Hubo que brindar garantías de que la integración no significaba la pérdida de ninguna ventaja y por el contrario aportaba muchos beneficios. Por supuesto que nosotros estuvimos siempre de acuerdo con que no podían sacrificarse los logros obtenidos, por eso aprobamos un Plan Estratégico de Salud Mental que nos permitió desarrollar la nueva red con un presupuesto específico que no afectara en nada la red de adicciones.

En la actualidad, a nivel de la opinión pública, la batalla está ganada simplemente porque han visto que estamos cumpliendo con nuestro compromiso.

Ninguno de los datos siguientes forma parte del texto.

(* ===== verification/CertModeProofs.v ===== *)
(** * Approved mode and self tests: what the policy admits and what a verdict means

    Classification terminates; a validated policy admits exactly the named algorithms; the
    wrapper lets a call through exactly if the policy permits it; a positive verdict of the
    power-on self test means that the backend gave the known answers. *)

From coqutil Require Import Byte.
From stdpp Require Import prelude strings list pretty.
From Stdlib Require Import ZArith Lia.
From S2P Require Import Prelude RustStd CertSign CertMode.
Import Sign Mode.
Local Open Scope string_scope.
Local Open Scope list_scope.
Local Open Scope Z_scope.
Local Open Scope rust_scope.

(** ** Upper case *)

(** Upper-casing a character that upper-casing produced changes nothing. *)
Class UnicodeLaws `{UnicodeTables} : Prop := {
  upper_stable : forall c d, 0x80 <= c -> d ∈ unicode_upper c -> upper_char d = [d];
}.

Lemma strip_chars_Some p s r : strip_chars p s = Some r <-> s = p ++ r.
Proof.
  revert s. induction p as [|a p IH]; intros s; cbn; [naive_solver|]. destruct s as [|b s]; [done|].
  case_if; bool_to_prop; [subst; rewrite IH; naive_solver|naive_solver].
Qed.
(** Loading what a flush wrote: the tag that is expected under [key'] is compared with
    the one written under [key]. *)
Lemma load_payload_with key key' recs :
  Forall rec_ok recs ->
  let tag k := hmac_sha256 k (JOURNAL_VERSION_MARKER ++ render recs) in
  load_and_verify (payload key (render recs)) key' =
    Ok (journal_map recs, negb (bool_decide (tag key' = tag key)),
        if bool_decide (tag key' = tag key) then len (payload key (render recs)) else 0).
Proof.
  intros Hr tag. unfold load_and_verify. rewrite payload_nonempty.
  unfold check_version. unfold payload at 1. rewrite starts_with_marker. cbn [result_bind].
  unfold payload at 1. rewrite drop_marker. rewrite split_footer_render by apply hex_bytes_plain.
  assert ((0 <? len JOURNAL_VERSION_MARKER) = true) as -> by done.
  assert (take (Z.to_nat (len JOURNAL_VERSION_MARKER)) (payload key (render recs)) = JOURNAL_VERSION_MARKER) as ->.
  { unfold payload. unfold len. rewrite Nat2Z.id. apply take_app_length. }
  fold (tag key) (tag key'). rewrite decode_hex_bytes_hex.
  assert ((len (tag key) =? len (tag key')) = true) as ->.
  { apply Z.eqb_eq. unfold len, tag. by rewrite !hmac_length. }
  rewrite parse_check_render by done. cbn [result_bind]. case_bool_decide as Ht; [|done]. simpl negb.
  f_equal. f_equal. unfold payload. fold (tag key). rewrite !len_app.
  assert (len MAC_PREFIX = 5) as -> by done. assert (len [NL] = 1) as -> by done. lia.
Qed.

Lemma read_payload key recs : read_without_footer_or_marker (payload key (render recs)) = render recs.
Proof.
  unfold read_without_footer_or_marker, payload. rewrite starts_with_marker, drop_marker.
  by rewrite split_footer_render by apply hex_bytes_plain.
Qed.

(** Opening what a flush wrote, under the key it was written with. *)
Lemma reopen_payload key lk sentinel recs :
  Forall rec_ok recs ->
  file_backed (payload key (render recs)) key lk sentinel
    = Ok (mkFileBacked (payload key (render recs)) key (journal_map recs) false (render recs)
            (len (filter (fun b => b = NL) (render recs)))).
Proof.
  intros Hr. unfold file_backed. rewrite load_payload_with by done. cbn [result_bind].
  rewrite bool_decide_eq_true_2 by done. cbn [negb andb].
  rewrite Z.ltb_irrefl. cbn iota. by rewrite read_payload.
Qed.

Lemma reopen_empty key lk sentinel :
  file_backed [] key lk sentinel = Ok (mkFileBacked [] key ∅ false [] 0).
Proof.
  assert (rfind [] (NL :: MAC_PREFIX) = None) as Hf.
  { apply rfind_none. intros i [k Hk]. rewrite drop_nil in Hk. done. }
  assert (read_without_footer_or_marker [] = []) as Hr.
  { unfold read_without_footer_or_marker, split_footer.
    assert (starts_with JOURNAL_VERSION_MARKER [] = false) as -> by done.
    cbn [length split_footer_loop take]. unfold find_last_subslice. by rewrite Hf. }
  unfold file_backed. assert (load_and_verify [] key = Ok (∅, false, 0)) as -> by done.
  cbn [result_bind andb negb]. assert ((0 <? len (A:=byte) []) = false) as -> by done. by rewrite Hr.
Qed.

(** ** The order of reservations *)

Definition entry_of (known : Known) (fp : list byte) : PersistEntry :=
  default PersistEntry_default (known !! fp).

Definition entry_le (e e' : PersistEntry) : Prop :=
  persisted e <= persisted e' /\ (poisoned e = true -> poisoned e' = true).

Definition known_le (k k' : Known) : Prop := forall fp, entry_le (entry_of k fp) (entry_of k' fp).

#[local] Instance entry_le_preorder : PreOrder entry_le.
Proof. split; [by intros e|]. intros a b c [? ?] [? ?]. split; [lia|auto]. Qed.
#[local] Instance known_le_preorder : PreOrder known_le.
Proof. split; [intros k fp; done|]. intros a b c H1 H2 fp. by etrans; [apply H1|apply H2]. Qed.
(* ===== verification/Pkcs11.v ===== *)
(** * PKCS#11 key cache and session pool ([craton-hsm-pkcs11/src/cache.rs], [pool.rs])

    The LRU cache of imported keys is a vector of slots with a doubly linked list threaded
    through it, a map from fingerprints to slots and a list of free slots.  A [None]
    result is the panic of an index out of range or of [unwrap] on an empty slot.  The
    pool shares two trackers between its sessions; a call works on one session at a time,
    and which sessions other threads hold is an argument. *)

From stdpp Require Import prelude gmap strings list.
From Stdlib Require Import ZArith Lia.
From coqutil Require Import Byte.
From S2P Require Import Prelude RustStd.
Local Open Scope string_scope.
Local Open Scope list_scope.
Local Open Scope Z_scope.

Abbreviation KeyFingerprint := (list byte).

Definition KEY_CACHE_DEFAULT_CAPACITY : Z := 64.

(** SHA-256. *)
Class DigestCrate := { sha256 : list byte -> list byte }.

(** The bytes that are hashed. *)
Definition fingerprint_input (domain : list byte) (parts : list (list byte)) : list byte :=
  as_bytes "craton-hsm-pkcs11.v1" ++ [Byte.x00] ++ to_be_bytes 4 (len domain) ++ domain
  ++ concat (map (fun part => to_be_bytes 8 (len part) ++ part) parts).

Definition fingerprint `{DigestCrate} (domain : list byte) (parts : list (list byte)) : KeyFingerprint :=
  sha256 (fingerprint_input domain parts).

(** ** The cache *)

Record EntryMeta : Type := mkMeta { gcm_messages : Z }.
Definition EntryMeta_default : EntryMeta := mkMeta 0.

Section Cache.
Context {V : Type}.

Record Slot : Type := mkSlot {
  sl_fp : KeyFingerprint;
  sl_value : V;
  sl_meta : EntryMeta;
  sl_prev : option nat;
  sl_next : option nat;
}.

Record KeyCache : Type := mkCache {
  kc_map : gmap KeyFingerprint nat;
  kc_slots : list (option Slot);
  kc_free : list nat;
  kc_head : option nat;
  kc_tail : option nat;
  kc_capacity : Z;
}.

Definition set_prev (p : option nat) (s : Slot) : Slot :=
  mkSlot (sl_fp s) (sl_value s) (sl_meta s) p (sl_next s).
Definition set_next (n : option nat) (s : Slot) : Slot :=
  mkSlot (sl_fp s) (sl_value s) (sl_meta s) (sl_prev s) n.
Definition set_value (v : V) (s : Slot) : Slot :=
  mkSlot (sl_fp s) v (sl_meta s) (sl_prev s) (sl_next s).
Definition set_meta (m : EntryMeta) (s : Slot) : Slot :=
  mkSlot (sl_fp s) (sl_value s) m (sl_prev s) (sl_next s).

Definition set_slots (x : list (option Slot)) (c : KeyCache) : KeyCache :=
  mkCache (kc_map c) x (kc_free c) (kc_head c) (kc_tail c) (kc_capacity c).
Definition set_head (x : option nat) (c : KeyCache) : KeyCache :=
  mkCache (kc_map c) (kc_slots c) (kc_free c) x (kc_tail c) (kc_capacity c).
Definition set_tail (x : option nat) (c : KeyCache) : KeyCache :=
  mkCache (kc_map c) (kc_slots c) (kc_free c) (kc_head c) x (kc_capacity c).

Definition try_new (capacity : Z) : option KeyCache :=
  if capacity =? 0 then None else Some (mkCache ∅ [] [] None None capacity).

Definition live_fingerprints (c : KeyCache) : gset KeyFingerprint := dom (kc_map c).

(** [self.slots[idx].as_ref().unwrap()] *)
Definition slot_at (idx : nat) (c : KeyCache) : option Slot :=
  match kc_slots c !! idx with Some (Some s) => Some s | _ => None end.

(** A change of a slot through [self.slots[idx].as_mut().unwrap()]. *)
Definition update_slot (idx : nat) (f : Slot -> Slot) (c : KeyCache) : option KeyCache :=
  s ← slot_at idx c;
  Some (set_slots (<[idx := Some (f s)]> (kc_slots c)) c).

Definition unlink (idx : nat) (c : KeyCache) : option KeyCache :=
  s ← slot_at idx c;
  let prev := sl_prev s in
  let next := sl_next s in
  c ← (match prev with
       | Some p => update_slot p (set_next next) c
       | None => Some (set_head next c)
       end);
  c ← (match next with
       | Some n => update_slot n (set_prev prev) c
       | None => Some (set_tail prev c)
       end);
  update_slot idx (fun s => set_next None (set_prev None s)) c.

Definition push_front (idx : nat) (c : KeyCache) : option KeyCache :=
  let old_head := kc_head c in
  c ← update_slot idx (fun s => set_next old_head (set_prev None s)) c;
  c ← (match old_head with
       | Some h => update_slot h (set_prev (Some idx)) c
       | None => Some c
       end);
  let c := set_head (Some idx) c in
  Some (match kc_tail c with None => set_tail (Some idx) c | Some _ => c end).

Definition cache_get (fp : KeyFingerprint) (c : KeyCache) : option (option V * KeyCache) :=
  match kc_map c !! fp with
  | None => Some (None, c)
  | Some idx =>
      c ← unlink idx c;
      c ← push_front idx c;
      s ← slot_at idx c;
      Some (Some (sl_value s), c)
  end.

(** [write] is what the caller stores through the reference to the metadata. *)
Definition get_with_meta (write : EntryMeta -> EntryMeta) (fp : KeyFingerprint) (c : KeyCache)
    : option (option (V * EntryMeta) * KeyCache) :=
  match kc_map c !! fp with
  | None => Some (None, c)
  | Some idx =>
      c ← unlink idx c;
      c ← push_front idx c;
      s ← slot_at idx c;
      c ← update_slot idx (fun s => set_meta (write (sl_meta s)) s) c;
      Some (Some (sl_value s, sl_meta s), c)
  end.

Definition evict_lru (c : KeyCache) : option (option V * KeyCache) :=
  match kc_tail c with
  | None => Some (None, c)
  | Some tail =>
      c ← unlink tail c;
      s ← slot_at tail c;
      Some (Some (sl_value s),
            mkCache (delete (sl_fp s) (kc_map c)) (<[tail := None]> (kc_slots c)) (kc_free c ++ [tail])
              (kc_head c) (kc_tail c) (kc_capacity c))
  end.

(** The slot for a new entry: [free.pop()] takes the last free one. *)
Definition place (s : Slot) (c : KeyCache) : option (nat * KeyCache) :=
  match last (kc_free c) with
  | Some free_idx =>
      if bool_decide (free_idx < length (kc_slots c))%nat then
        Some (free_idx,
              mkCache (kc_map c) (<[free_idx := Some s]> (kc_slots c)) (removelast (kc_free c))
                (kc_head c) (kc_tail c) (kc_capacity c))
      else None
  | None => Some (length (kc_slots c), set_slots (kc_slots c ++ [Some s]) c)
  end.

Definition cache_insert (fp : KeyFingerprint) (value : V) (c : KeyCache) : option (option V * KeyCache) :=
  match kc_map c !! fp with
  | Some idx =>
      s ← slot_at idx c;
      c ← update_slot idx (set_value value) c;
      c ← unlink idx c;
      c ← push_front idx c;
      Some (Some (sl_value s), c)
  | None =>
      ec ← (if kc_capacity c <=? Z.of_nat (size (kc_map c)) then evict_lru c else Some (None, c));
      let '(evicted, c) := ec in
      ic ← place (mkSlot fp value EntryMeta_default None None) c;
      let '(idx, c) := ic in
      let c := mkCache (<[fp := idx]> (kc_map c)) (kc_slots c) (kc_free c) (kc_head c) (kc_tail c) (kc_capacity c) in
      c ← push_front idx c;
      Some (evicted, c)
  end.

Definition drain (c : KeyCache) : list V * KeyCache :=
  (omap (fun o => sl_value <$> o) (kc_slots c), mkCache ∅ [] [] None None (kc_capacity c)).

End Cache.
Arguments Slot : clear implicits.
Arguments KeyCache : clear implicits.

(** ** The trackers of the pool *)

(** The variants of the parent crate's [HsmError] that occur here. *)
Inductive PoolError : Type :=
| SessionHandleInvalid | UserNotLoggedIn | TokenNotPresent | SessionClosed
| DeviceMemory | HostMemory | OperationActive | OperationNotInitialized
| KeyFunctionNotPermitted | MechanismParamInvalid | PinIncorrect | PinLocked | OtherError (msg : string).

#[global] Instance PoolError_eq_dec : EqDecision PoolError.
Proof. solve_decision. Defined.

Definition is_session_level (e : PoolError) : bool :=
  match e with
  | SessionHandleInvalid | UserNotLoggedIn | TokenNotPresent | SessionClosed
  | DeviceMemory | HostMemory | OperationActive | OperationNotInitialized => true
  | _ => false
  end.

Abbreviation PoolGcmCounters := (gmap KeyFingerprint Z).
Abbreviation PoolCtrCounters := (gset (KeyFingerprint * list byte)).

Definition gcm_get (fp : KeyFingerprint) (m : PoolGcmCounters) : Z := default 0 (m !! fp).

Definition check_and_increment (fp : KeyFingerprint) (limit : Z) (m : PoolGcmCounters)
    : result Z PoolError * PoolGcmCounters :=
  let current := gcm_get fp m in
  if limit <=? current then (Err KeyFunctionNotPermitted, <[fp := u64_max]> m)
  else
    let next := saturating_add current 1 in
    (Ok next, <[fp := next]> m).

Definition gcm_compact (live : gset KeyFingerprint) (m : PoolGcmCounters) : PoolGcmCounters :=
  filter (fun kv => kv.1 ∈ live \/ kv.2 = u64_max) m.

Definition check_and_record_iv (fp iv : list byte) (s : PoolCtrCounters) : result unit PoolError * PoolCtrCounters :=
  if bool_decide ((fp, iv) ∈ s) then (Err MechanismParamInvalid, s) else (Ok tt, {[(fp, iv)]} ∪ s).

Definition ctr_compact (live : gset KeyFingerprint) (s : PoolCtrCounters) : PoolCtrCounters :=
  filter (fun k => k.1 ∈ live) s.

(** ** The pool *)

(** A session of the token and the handle of an imported object are numbers; the library
    context, the slot and the PIN occur only in [open_and_login]. *)
Record PooledSession : Type := mkPooled {
  po_session : Z;
  po_token : list byte;
  po_cache : KeyCache Z;
}.

Record SessionPool : Type := mkPool {
  sp_sessions : list PooledSession;
  sp_next : Z;
  sp_gcm : PoolGcmCounters;
  sp_ctr : PoolCtrCounters;
}.

Definition set_session (idx : nat) (s : PooledSession) (p : SessionPool) : SessionPool :=
  mkPool (<[idx := s]> (sp_sessions p)) (sp_next p) (sp_gcm p) (sp_ctr p).

(** The sweep over the sessions from [start]: the first one that is not held, or [start];
    the remainder by zero of an empty pool panics. *)
Definition choose_session (busy : nat -> bool) (p : SessionPool) : option (nat * SessionPool) :=
  let n := length (sp_sessions p) in
  if bool_decide (n = 0%nat) then None else
  let start := Z.to_nat (sp_next p mod Z.of_nat n) in
  let idx := default start (find (fun i => negb (busy i)) (map (fun off => (start + off) mod n)%nat (seq 0 n))) in
  Some (idx, mkPool (sp_sessions p) (u64_add (sp_next p) 1) (sp_gcm p) (sp_ctr p)).

(** The fingerprints in the caches of the sessions that can be locked. *)
Definition live_in_pool (busy : nat -> bool) (p : SessionPool) : gset KeyFingerprint :=
  ⋃ (map (fun im : nat * PooledSession => if busy im.1 then ∅ else live_fingerprints (po_cache im.2))
       (zip (seq 0 (length (sp_sessions p))) (sp_sessions p))).

(** [login] is the outcome of [open_and_login], [token] the new random token. *)
Definition reestablish (login : result Z PoolError) (token : list byte) (busy : nat -> bool) (idx : nat)
    (p : SessionPool) : option (result unit PoolError * SessionPool) :=
  s ← sp_sessions p !! idx;
  let drained := mkPooled (po_session s) (po_token s) (drain (po_cache s)).2 in
  let p := set_session idx drained p in
  Some (match login with
        | Err e => (Err e, p)
        | Ok new_session =>
            let fresh := mkPooled new_session token (po_cache drained) in
            let p := set_session idx fresh p in
            let live := live_fingerprints (po_cache fresh) ∪ live_in_pool (fun i => bool_decide (i = idx) || busy i) p in
            (Ok tt, mkPool (sp_sessions p) (sp_next p) (sp_gcm p) (ctr_compact live (sp_ctr p)))
        end).

(** The closure works on the chosen session and the trackers. *)
Definition run_closure {R} (f : nat -> SessionPool -> result R PoolError * SessionPool) (login : result Z PoolError)
    (token : list byte) (busy : nat -> bool) (idx : nat) (p : SessionPool)
    : option (result R PoolError * SessionPool) :=
  match f idx p with
  | (Ok v, p) => Some (Ok v, p)
  | (Err e, p) =>
      if is_session_level e then
        rp ← reestablish login token busy idx p;
        match rp with
        | (Err e, p) => Some (Err e, p)
        | (Ok _, p) => Some (f idx p)
        end
      else Some (Err e, p)
  end.

Definition with_session {R} (f : nat -> SessionPool -> result R PoolError * SessionPool) (login : result Z PoolError)
    (token : list byte) (busy : nat -> bool) (p : SessionPool) : option (result R PoolError * SessionPool) :=
  '(idx, p) ← choose_session busy p;
  run_closure f login token busy idx p.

Otro de los problemas que enfrentamos durante la integración fue que el sistema sanitario general empezara a ver los problemas de drogas como propios, porque hasta hace un tiempo decían “bueno, si hay una red específica, es responsabilidad de ellos y no nuestra”. Por eso, si las autoridades sanitarias de Galicia tomaron estas decisiones fue para que también el resto del sistema se hiciera cargo de los problemas asociados a la drogodependencia.

-Ud. sabe que una de las mayores preocupaciones en la Argentina es el consumo de pasta base, quizás no por su masificación –la marihuana y el alcohol siguen al tope dentro del uso y abuso de drogas- sino por sus efectos devastadores. ¿Enfrentó la región de Galicia un problema similar con otra sustancia?

-Bueno, en realidad toda España sufrió durante los años 70 y 80 una gran crisis con la heroína. Si uno observa las estadísticas de esos años la curva de mortalidad por sobredosis de heroína se había convertido prácticamente en una línea recta hacia arriba. Esto cambió radicalmente con los tratamientos con metadona, algo que, lejos de lo que piensan muchos, aún está vigencia y con mucho éxito.

Inclusive este año está proyectado iniciar la prueba de la vacuna contra la adicción a la cocaína. Se trata, según los estudios preliminares de una vacuna que reduce el efecto eufórico al consumir la sustancia, y por lo tanto ya no resultaría tan atractiva para los consumidores.

El problema con el Paco o pasta base es mayor por cuanto no existe aún un elemento sustitutivo para realizar el tratamiento de rehabilitación. Por tanto, el desafío para las autoridades argentina es aún más difícil.

Igualmente, entiendo que en el ámbito de las drogas, el Administración sola no puede el problema, sino que todos los actores sociales deben plantearse el consumo de drogas como una cuestión de la Nación en conjunto.